Key Development: Retailers are creating festivals that enable consumers to experience their products without being pressured to buy them, and using the events to gather data and generate content.
Siam Discovery by Nendo, Bangkok. Photography by Takumi Ota
Siam Discovery is a new flagship store from the Siam Piwat retail group that focuses on brand experience. The space is divided into several distinct areas, including a digital laboratory, creative laboratory and play laboratory. This identity is further reflected in design details such as beakers and molecular structures. The concept store will house leading brands alongside more experimental offerings from artists.
Key Development: In the digital age, physical retail is no longer just about selling products, but about offering consumers opportunities to discover and express themselves in a brand environment.
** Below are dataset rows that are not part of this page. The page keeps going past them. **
(** C3, as amended.  When the backend returns a non-empty list, the
    adapter takes its last record.  If that record is a dict, the output
    is the value under ["content"] when that value is truthy, else the
    value under ["output"] when that is truthy, else the string ["Task
    completed."]; if it is not a dict, the output is the record
    stringified.  When the backend returns an empty list, or something
    that is no list, the output is ["Task completed."].  This output is
    what the adapter returns whenever the entry is appended to the
    execution log without a fault. *)
Theorem adapter_normalizes (py_str : pyobj -> str) (exn_str : exn -> str)
    (w : world) (task : str) (result : pyobj) (σ σ' : fs) :
  chat w = ChatReturned result ->
  append_to_json_log INTERPRETER_LOG
    (log_entry (now w) task (normalize_result py_str result)) σ = (Return tt, σ') ->
  let output := normalize_result py_str result in
  execute_with_interpreter py_str exn_str w task σ = (Return output, σ')
  /\ (forall l d, result = PyList (l ++ [PyDict d]) ->
        let content := dict_get (lit "content") d PyNone in
        let out := dict_get (lit "output") d PyNone in
        (truthy content = true -> output = content)
        /\ (truthy content = false -> truthy out = true -> output = out)
        /\ (truthy content = false -> truthy out = false ->
            output = PyStr (lit "Task completed.")))
  /\ (forall l last, result = PyList (l ++ [last]) ->
        (forall d, last <> PyDict d) -> output = PyStr (py_str last))
  /\ (result = PyList [] \/ (forall l, result <> PyList l) ->
        output = PyStr (lit "Task completed.")).
Proof.
  intros Hchat Happ output. split_and!.
  - by apply execute_returns.
  - intros l d -> content out. unfold output.
    rewrite normalize_result_snoc. fold content out. unfold py_or.
    split_and!.
    + intros Hc. by rewrite Hc, Hc.
    + intros Hc Ho. by rewrite Hc, Ho.
    + intros Hc Ho. by rewrite Hc, Ho.
  - intros l last -> Hnd. unfold output. rewrite normalize_result_snoc.
    destruct last; try done. by destruct (Hnd d).
  - intros [-> | Hnl]; [done |]. unfold output.
    destruct result; try done. by destruct (Hnl l).
Qed.
Lemma val_reduce_aux f x : val (reduce_aux f x) == val x.
Proof.
  revert x; induction f as [|f IH]; intros [i d]; simpl; [reflexivity|].
  destruct (Z.eqb_spec i 0) as [->|Hi]; [unfold val; simpl; ring|].
  destruct (Z.eqb_spec (i mod 10) 0) as [Hm|Hm]; [|reflexivity].
  rewrite IH. rewrite <- (val_shift (i / 10) (d - 1) 1) by lia.
  replace (d - 1 + 1)%Z with d by lia.
  rewrite Z.pow_1_r, Z.mul_comm, <- (proj2 (Z.div_exact i 10 ltac:(lia)) Hm). reflexivity.
Qed.

Lemma val_reduce x : val (reduce x) == val x.
Proof. apply val_reduce_aux. Qed.

(** *** Truncation at precision 0 *)

(** The truncated quotient of non-negative integers is the floor of the
    rational quotient. *)
Lemma quot_floor a b : (0 <= a)%Z -> (0 < b)%Z ->
  inject_Z (Z.quot a b) <= inject_Z a / inject_Z b /\
  inject_Z a / inject_Z b < inject_Z (Z.quot a b + 1).
Proof.
  intros Ha Hb. rewrite Z.quot_div_nonneg by lia.
  assert (Hq : 0 < inject_Z b) by (change 0 with (inject_Z 0); rewrite <- Zlt_Qlt; exact Hb).
  split.
  - apply Qle_shift_div_l; [exact Hq|]. rewrite <- inject_Z_mult, <- Zle_Qle.
    pose proof (Z.mul_div_le a b Hb). lia.
  - apply Qlt_shift_div_r; [exact Hq|]. rewrite <- inject_Z_mult, <- Zlt_Qlt.
    pose proof (Z.mul_succ_div_gt a b Hb). lia.
Qed.

Lemma integer_nonneg x : 0 <= val x -> (0 <= integer x)%Z.
Proof.
  intros H. destruct (Z.lt_ge_cases (integer x) 0) as [L|L]; [|exact L].
  apply val_neg_iff in L. exfalso. apply (Qlt_not_le _ _ L H).
Qed.

(** [div x y 0] on non-negative operands is the floor of [x / y], on both
    sides of the [distance] test. *)
Lemma div0_floor x y : 0 <= val x -> 0 < val y ->
  inject_Z (integer (div x y 0)) <= val x / val y /\
  val x / val y < inject_Z (integer (div x y 0) + 1).
Proof.
  intros Hx Hy. apply integer_nonneg in Hx. apply val_pos_iff in Hy.
  destruct (Z.le_gt_cases (decimals x) (0 + decimals y)) as [D|D].
  - rewrite div_integer, (val_quotient x y 0), Qmult_1_r by (lia || exact D).
    apply quot_floor; [|exact Hy]. unfold div_numerator.
    apply Z.mul_nonneg_nonneg; [exact Hx | apply Z.pow_nonneg; lia].
  - unfold div. cbn [integer].
    destruct (Z.eqb_spec (0 - decimals x + decimals y) 0) as [E|_]; [lia|].
    destruct (Z.ltb_spec (0 - decimals x + decimals y) 0) as [_|E]; [|lia].
    replace (- (0 - decimals x + decimals y))%Z with (decimals x - decimals y)%Z by lia.
    rewrite Z.quot_quot by (lia || apply Z.pow_nonzero; lia).
    assert (E : val x / val y ==
                inject_Z (integer x) / inject_Z (10 ^ (decimals x - decimals y) * integer y)).
    { unfold val. rewrite inject_Z_mult, inject_pow10 by lia.
      replace (- decimals x)%Z with (- decimals y + - (decimals x - decimals y))%Z by lia.
      rewrite pow10_add, !Qpower_opp.
      generalize (pow10_nonzero (decimals y)) (pow10_nonzero (decimals x - decimals y))
        (inject_Z_nonzero (integer y) ltac:(lia)).
      generalize (10 ^ decimals y) (10 ^ (decimals x - decimals y)) (inject_Z (integer y)).
      intros p q b Hp Hq Hb. field. auto. }
    rewrite E. apply quot_floor; [exact Hx|].
    apply Z.mul_pos_pos; [apply Z.pow_pos_nonneg; lia | exact Hy].
Qed.
(** [parseTimeframe (timeframe)] of the base class, in seconds: the amount
    before the last character times the unit it names ([None] when the
    amount is not a number, NaN in JavaScript). *)
Definition parseTimeframe (tf : string) : res exn (option Z) :=
  let n := String.length tf in
  let amount := Precise.parse (substring 0 (n - 1) tf) in
  let unit := substring (n - 1) 1 tf in
  let scale :=
    if String.eqb unit "y" then Some (60 * 60 * 24 * 365)%Z
    else if String.eqb unit "M" then Some (60 * 60 * 24 * 30)%Z
    else if String.eqb unit "w" then Some (60 * 60 * 24 * 7)%Z
    else if String.eqb unit "d" then Some (60 * 60 * 24)%Z
    else if String.eqb unit "h" then Some (60 * 60)%Z
    else if String.eqb unit "m" then Some 60%Z
    else if String.eqb unit "s" then Some 1%Z
    else None in
  match scale with
  | Some k => Ok (option_map (fun a => trunc (Precise.mul a (Precise.mk k 0))) amount)
  | None => Err (mkExn NotSupported ("timeframe unit " ++ unit ++ " is not supported"))
  end.

Inductive candle : Type :=
| Candle (ts : option Z) (o h l c v : option Precise.t)
| RawCandle (raw : jvalue).

(** [parseOHLCV (ohlcv)] of the base class: the six fields of an array,
    anything else unchanged. *)
Definition parseOHLCV (v : jvalue) : candle :=
  match v with
  | JArr _ => Candle (safeInteger v "0") (safeNumber v "1") (safeNumber v "2")
                (safeNumber v "3") (safeNumber v "4") (safeNumber v "5")
  | _ => RawCandle v
  end.

Definition candle_ts (c : candle) : option Z :=
  match c with Candle t _ _ _ _ _ => t | RawCandle _ => None end.

(** [filterBySinceLimit (array, since, limit, 0, tail)]: a tail of [limit]
    entries when [tail] ([slice (-0)] is the whole array). *)
Definition filterBySinceLimit {A} (ts : A -> option Z) (since limit : option Z) (tail : bool)
  (l : list A) : list A :=
  let l := match since with
           | Some t => filter (fun x => match ts x with
                                        | Some u => negb (u =? 0)%Z && negb (t =? 0)%Z && (t <=? u)%Z
                                        | None => false
                                        end) l
           | None => l
           end in
  match limit with
  | Some n => if tail then (if (n =? 0)%Z then l else skipn (length l - Z.to_nat n) l)
              else firstn (Z.to_nat n) l
  | None => l
  end.

(** [parseOHLCVs (data, market, timeframe, since, limit)]: the tail when
    [since] is [undefined]. *)
Definition parseOHLCVs (data : jvalue) (since limit : option Z) : list candle :=
  filterBySinceLimit candle_ts since limit (match since with Some _ => false | None => true end)
    (sort_by (fun a b => ts_lt (candle_ts a) (candle_ts b)) (map parseOHLCV (toArray data))).

Definition mul_opt (a : Z) (b : option Z) : option Z := option_map (Z.mul a) b.

(** [fetchOHLCV] (lines 675-721): the window [from]/[to] is computed from
    the timeframe's duration; [since] and [limit] are updated before they
    are passed to [parseOHLCVs]. *)
Definition fetchOHLCV (ex : Signer.exchange) (symbol tf : string) (since limit : option Z)
  (params : jvalue) : prog (list candle) :=
  market <- lift (Markets.market_of (Signer.markets ex) symbol) ;;
  let request := JObj [("symbol", js_opt (Markets.id market));
                       ("granularity", match assoc_str timeframes tf with
                                       | Some g => JNum (Precise.mk g 0)
                                       | None => JUndefined end)] in
  seconds <- lift (parseTimeframe tf) ;;
  let duration := mul_opt 1000 seconds in
  let endAt := Signer.milliseconds ex in
  let num (z : option Z) := match z with Some z => JNum (Precise.mk z 0) | None => JUndefined end in
  let '(request, since, limit) :=
    match since with
    | Some t =>
        let limit := match limit with
                     | Some l => l
                     | None => match safeInteger (Signer.options ex) "fetchOHLCVLimit" with
                               | Some l => l | None => 200%Z end
                     end in
        let endAt := option_map (Z.add t) (mul_opt limit duration) in
        (set (set request "from" (JNum (Precise.mk t 0))) "to" (num endAt), Some t, Some limit)
    | None =>
        match limit with
        | Some l =>
            let since := option_map (Z.sub endAt) (mul_opt l duration) in
            (set request "from" (num since), since, Some l)
        | None => (request, None, None)
        end
    end in
  Call "publicGetKlineQuery" (extend request params) (fun response =>
  Ret (parseOHLCVs (safeValue response "data" (JArr [])) since limit)).

(** ** Lemmas *)

Lemma price_lt_asym a b : price_lt a b = true -> price_lt b a = false.
Proof.
  unfold price_lt. destruct (fst a) as [p|], (fst b) as [q|]; try reflexivity.
  intros H. apply Precise.lt_spec in H. destruct (Precise.lt q p) eqn:E; [|reflexivity].
  apply Precise.lt_spec in E. exfalso. apply (Qlt_irrefl (Precise.val p)).
  apply (Qlt_trans _ _ _ H E).
Qed.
Customers are invited to experience the Sonos suite of products in a more personal setting and encouraged to take their time. With its team of interior designers Sonos created seven rooms, including a kitchen, living room and study, giving customers a sense of how its speakers will look and sound in their own homes.
Key Development: Retailers are creating home-like environments in-store to offer consumers more realistic contexts in which to trial their products.
The new Everlane Fit Studio is heavily influenced by the technological efficiencies afforded by Silicon Valley. Rather than aggressive shop assistants, shoppers are greeted by a discreet concierge who takes their bags and payment details. Clothing sizes are displayed on birch plywood racks so that customers can shop independently. The store’s up-front check-in system reduces the final check-out time to 30 seconds, according to Everlane.
Key Development: Retailers are combining the seamlessness of online shopping with the sense of discovery that only physical stores can provide.
The company has collaborated with DDK to open a range of boutique hotels. Five locations have been announced for 2018. The collaboration taps into the sharing economy, with each hotel reflecting the craft, cuisine and culture of its respective neighbourhood. Guests can purchase items from the West Elm collection at check-out, pushing the boundaries of the try-before-you-buy model.
Key Development: Homeware brands are increasingly opening hospitality businesses as a means of offering consumers more immersive ways to try their products.
The pop-up shop is designed to appeal to a younger demographic. Unlike Hermès’ usual stores, where the products are housed in glass showcases, the emphasis in the pop-up shop is on touch. The focus at Nordstrom Welcome Hermès is on all things tactile, encouraging consumers to feel the luxurious nature of the materials before they buy.
Key Development: Luxury brands are altering their traditionally reserved retail ethos in order to appeal to a growing group of affluent young Millennials.